I learned something today. Well, I actually learned several things today, but the first one is that if your lunch is four ears of corn over a period of slightly more than three hours, that is still too much corn. At least I do not have to take any fiber tablets today, or even tomorrow, I am guessing. I wish there were smileys or emoticons here, because I am still cracking up over how this all happened.
You know, I intended to have an ear for lunch, but it led to a second one 40 minutes later and then sort of went downhill after that. I tried to resist, but all that I did was to stretch it out until the accumulated carbs made me drowsy. I slept for nearly three hours and finally had dinner late. It was like a carbohydrate avalanche, for heaven's sake.
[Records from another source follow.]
Lemma tool_calls_readable tcs : forall s, Forall readable (snd (fst (tool_calls s tcs))).
Proof.
  induction tcs as [|tc tcs IH]; intros s; [done|]. cbn [tool_calls].
  assert (Forall readable (snd (fst (tool_call s tc)))) as Q.
  { unfold tool_call. destruct (cm_toolIndex s !! _) as [idx|]; destruct (bool_decide _); cbn [fst snd]; apply read_flush, Forall_app.
    all: split; [first [done|apply Forall_singleton, read_tool]|]. all: destruct (is_empty _); [done|apply Forall_singleton, read_args]. }
  destruct (tool_call s tc) as [[s1 e1] f1]. specialize (IH s1). destruct (tool_calls s1 tcs) as [[s2 e2] f2]. by apply Forall_app.
Qed.

Lemma feed_readable s d : Forall readable (snd (fst (C2M_FeedJSON s d))).
Proof.
  unfold C2M_FeedJSON. destruct (cm_finished s); [done|]. destruct (seqb d "[DONE]"); [done|]. set (s1 := s <| cm_usage := _ |>). clearbody s1.
  assert (Forall readable (snd (fst (fst (feed_chunk s1 d))))) as Q; [|by destruct (feed_chunk s1 d) as [[[]]]].
  unfold feed_chunk. destruct (parse_chunk d) as [ck|]; [|done]. set (s2 := if is_empty (ck_ID ck) then _ else _). clearbody s2.
  destruct (ck_Choices ck) as [|c cs]; [done|]. unfold feed_choice.
  pose proof (emit_text_readable true s2 (choice_thinking c)) as R1. destruct (emit_text true s2 (choice_thinking c)) as [s3 e3].
  pose proof (emit_text_readable false s3 (cc_Content c)) as R2. destruct (emit_text false s3 (cc_Content c)) as [s4 e4].
  destruct (cc_ToolCalls c) as [|tc tcs]; [cbn; rewrite app_nil_r; by apply Forall_app|].
  pose proof (startMessage_readable s4) as R3. destruct (startMessage s4) as [s5 e5]. pose proof (tool_calls_readable (tc :: tcs) s5) as R4.
  destruct (tool_calls s5 (tc :: tcs)) as [[s6 e6] f6]. cbn [fst snd] in *. by rewrite !Forall_app.
Qed.

Lemma c2m_feed_all_readable datas : forall s, Forall readable (snd (c2m_feed_all s datas)).
Proof.
  induction datas as [|d datas IH]; intros s; [done|]. cbn [c2m_feed_all]. pose proof (feed_readable s d) as R. destruct (C2M_FeedJSON s d) as [[s1 e1] m1].
  specialize (IH s1). destruct (c2m_feed_all s1 datas) as [s2 e2]. by apply Forall_app.
Qed.

Lemma close_readable s : Forall readable (snd (closeOpenBlocks s)).
Proof. cbn. apply Forall_map, Forall_true. intros idx. apply read_stop. Qed.

Lemma finish_readable s latest : Forall readable (snd (fst (C2M_Finish s latest))).
Proof.
  unfold C2M_Finish. destruct (cm_finished s); [done|]. set (s1 := s <| cm_finished := true |> <| cm_usage := latest |>). clearbody s1.
  destruct (_ || _).
  - set (r := mapOpenAIFinishReason _). clearbody r.
    assert (Forall readable (snd (finalizeSuccess s1 r))) as Q; [|by destruct (finalizeSuccess s1 r)]. unfold finalizeSuccess.
    pose proof (startMessage_readable s1) as R1. destruct (startMessage s1) as [s2 e2].
    pose proof (ensureBlock_readable s2 false) as R2. destruct (if bool_decide _ then _ else _) as [s3 e3] eqn:E.
    assert (Forall readable e3) by (destruct (bool_decide _); [by rewrite E in R2|by simplify_eq]).
    pose proof (close_readable s3) as R3. destruct (closeOpenBlocks s3) as [s4 e4]. cbn [snd] in *. rewrite !Forall_app. split_and!; try done.
    repeat constructor; [apply read_message_delta|apply read_message_stop].
  - destruct (cm_started s1); [|done]. pose proof (close_readable s1) as R. destruct (closeOpenBlocks s1). by apply read_flush.
Qed.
Now, dinner is the way that I want to eat all the time. A small portion of flesh and a lot of vegetables, filling, tasty and the good kind of carbohydrates that will keep me going and metabolizing well and not being so drowsy after. I think that corn is measuring up to be my sweet craving. I must resist buying it whenever it is cheap enough. Gods help me when the harvest comes in this summer and the corn is local and ambrosiatic.
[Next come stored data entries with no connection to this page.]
(* ===== verification/TranslateMessages.v ===== *)
(** pkg/llm/translate/messages_chat.go: requests and complete responses between the Messages
    and the Chat protocol.  The translation proper works on decoded documents; the entry
    points decode and print. *)

From Stdlib Require Import Ascii.
From Stdlib Require Import SpecFloat.
From S2P Require Import Prelude GoFloat GoStrings GoTime GoJson GoPrint Matcher Policy Types Context Http Translate TranslateWire TranslateStream.

Definition newline : string := String "010"%char "".

(** * Messages request to Chat *)

(** The texts of the text parts of a list. *)
Definition text_parts (l : list json) : list string :=
  omap (fun p => match p with JObj m => if seqb (get_str "type" m) "text" then as_string (get "text" m) else None | _ => None end) l.

Definition system_prompt (payload : obj) : string :=
  match get "system" payload with
  | Some (JStr s) => s
  | Some (JArr l) => Join (text_parts l) newline
  | _ => ""
  end.

Definition anthropicImageToOpenAIURL (block : obj) : string :=
  match as_map (get "source" block) with
  | None => ""
  | Some source =>
      let t := get_str "type" source in
      if seqb t "base64" then
        let data := get_str "data" source in
        let mt := get_str "media_type" source in
        if is_empty data then "" else "data:" +:+ (if is_empty mt then "image/png" else mt) +:+ ";base64," +:+ data
      else if seqb t "url" then get_str "url" source else ""
  end.

Definition text_part (t : string) : json := JObj [("type", JStr "text"); ("text", JStr t)].
Definition image_part (url : string) : json := JObj [("type", JStr "image_url"); ("image_url", JObj [("url", JStr url)])].

Definition buildOpenAIContentMessage (role : string) (texts : list string) (images : list json) : obj :=
  let merged := Join texts newline in
  [("role", JStr role); ("content", slice ((if is_empty merged then [] else [text_part merged]) ++ images))].

Definition chat_tool_call (id name arguments : string) : json :=
  JObj [("id", JStr id); ("type", JStr "function"); ("function", JObj [("name", JStr name); ("arguments", JStr arguments)])].
Definition tool_message (id content : string) : json :=
  JObj [("role", JStr "tool"); ("tool_call_id", JStr id); ("content", JStr content)].

Definition result_text (block : obj) : string :=
  match get "content" block with
  | Some (JStr s) => s
  | Some (JArr l) => Join (text_parts l) newline
  | _ => ""
  end.

(** What the blocks of one message add up to. *)
Record block_sum := mkBlocks {
  bl_texts : list string; bl_tools : list json; bl_images : list json; bl_hasResult : bool; bl_results : list json
}.
Definition no_blocks : block_sum := mkBlocks [] [] [] false [].

Definition add_block (b : block_sum) (block : json) : block_sum :=
  match block with
  | JObj m =>
      let t := get_str "type" m in
      if seqb t "text" then
        match as_string (get "text" m) with
        | Some s => mkBlocks (bl_texts b ++ [s]) (bl_tools b) (bl_images b) (bl_hasResult b) (bl_results b)
        | None => b
        end
      else if seqb t "image" then
        let url := anthropicImageToOpenAIURL m in
        if is_empty url then b else mkBlocks (bl_texts b) (bl_tools b) (bl_images b ++ [image_part url]) (bl_hasResult b) (bl_results b)
      else if seqb t "tool_use" then
        mkBlocks (bl_texts b) (bl_tools b ++ [chat_tool_call (get_str "id" m) (get_str "name" m) (Marshal (default JNull (get "input" m)))])
          (bl_images b) (bl_hasResult b) (bl_results b)
      else if seqb t "tool_result" then
        mkBlocks (bl_texts b) (bl_tools b) (bl_images b) true (bl_results b ++ [tool_message (get_str "tool_use_id" m) (result_text m)])
      else b
  | _ => b
  end.

Definition with_tools (tools : list json) (m : obj) : obj := match tools with [] => m | _ => put "tool_calls" (JArr tools) m end.

Definition block_messages (role : string) (b : block_sum) : list json :=
  bl_results b ++
  if bl_hasResult b then
    match bl_texts b, bl_images b with [], [] => [] | _, _ => [JObj (buildOpenAIContentMessage role (bl_texts b) (bl_images b))] end
  else
    match bl_images b with
    | _ :: _ => [JObj (with_tools (bl_tools b) (buildOpenAIContentMessage role (bl_texts b) (bl_images b)))]
    | [] =>
        let merged := Join (bl_texts b) newline in
        let merged := if seqb role "user" && is_empty merged then " " else merged in
        [JObj (with_tools (bl_tools b) [("role", JStr role); ("content", JStr merged)])]
    end.

Definition chat_messages (m : json) : list json :=
  match m with
  | JObj mm =>
      let role := get_str "role" mm in
      match get "content" mm with
      | Some (JStr s) => [JObj [("role", JStr role); ("content", JStr s)]]
      | Some (JArr l) => block_messages role (fold_left add_block l no_blocks)
      | _ => []
      end
  | _ => []
  end.

Definition chat_tool (official : bool) (t : json) : option json :=
  match t with
  | JObj m =>
      let name := get_str "name" m in
      if is_empty name then None
      else
        let fn := [("name", JStr name)] in
        let fn := match as_string (get "description" m) with Some d => put "description" (JStr d) fn | None => fn end in
        let params := match get "input_schema" m with
                      | Some (JObj s) => cleanJSONSchema s (negb official)
                      | Some v => v
                      | None => JObj [("type", JStr "object"); ("properties", JObj [])]
                      end in
        Some (JObj [("type", JStr "function"); ("function", JObj (put "parameters" params fn))])
  | _ => None
  end.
Back to feeling like crap, but I am determined to overcome this mess, especially the ear pain. Allergies must surely be a part of it, so decongestants are always on my market list.
In addition to avoiding the lovely, golden corn, I think that I have to add romantic films to that list. Today's torture was Tangled. I love children's movies, but when did they become so...so...adult-y romantic? For some reason, my longings to have someone in my life who gives a whit about me have been ignited somehow. I am lonely in a more personal, intimate way that I have been for decades and decades. I remember the early years of our marriage and how it was fine. I felt loved and cherished. That it was all in my head is irrelevant, and that he only cared about what I could do for him means nothing because it was my belief that there was true love, caring and affection coming in my direction. Sometimes that kind of self-deception is just fine and it works for as long as it work, often a very, very long time.
Eventually I smartened up. I did not like being wiser about any of this, but another eventuality is that I became accustomed to it, refused to think about anything other than just making it through whatever happened, and transferred my energies to our daughter, other people and lots and lots of work. That has been functioning well. Well, until recently.
It is probably a year now that the status quo ante here is not working quite so well. And, that film tonight, well, an adult woman, ancient really, should not be gently weeping, or feeling sympathetically parallel to the loss and yearning of an animated character. She simply should not. But, I am, and it totally sucks. I am going to die without anyone loving me, not even in the way love manifests in a freaking Disney film. I get it, you know? I know that the chances of an ugly, useless person like me just does not have any chance in the realm of adult relationships. I should be happy and satisfied that I have an amazing life, full of family and friends and truly kick-ass and meaningful work. I am. I am happy and satisfied and clearly grateful for every damn thing that I have. I understand how seriously ungrateful I am to want more, when there are so many people who would give just about anything to have the wonderful life that I have. I wish that I were not so greedy.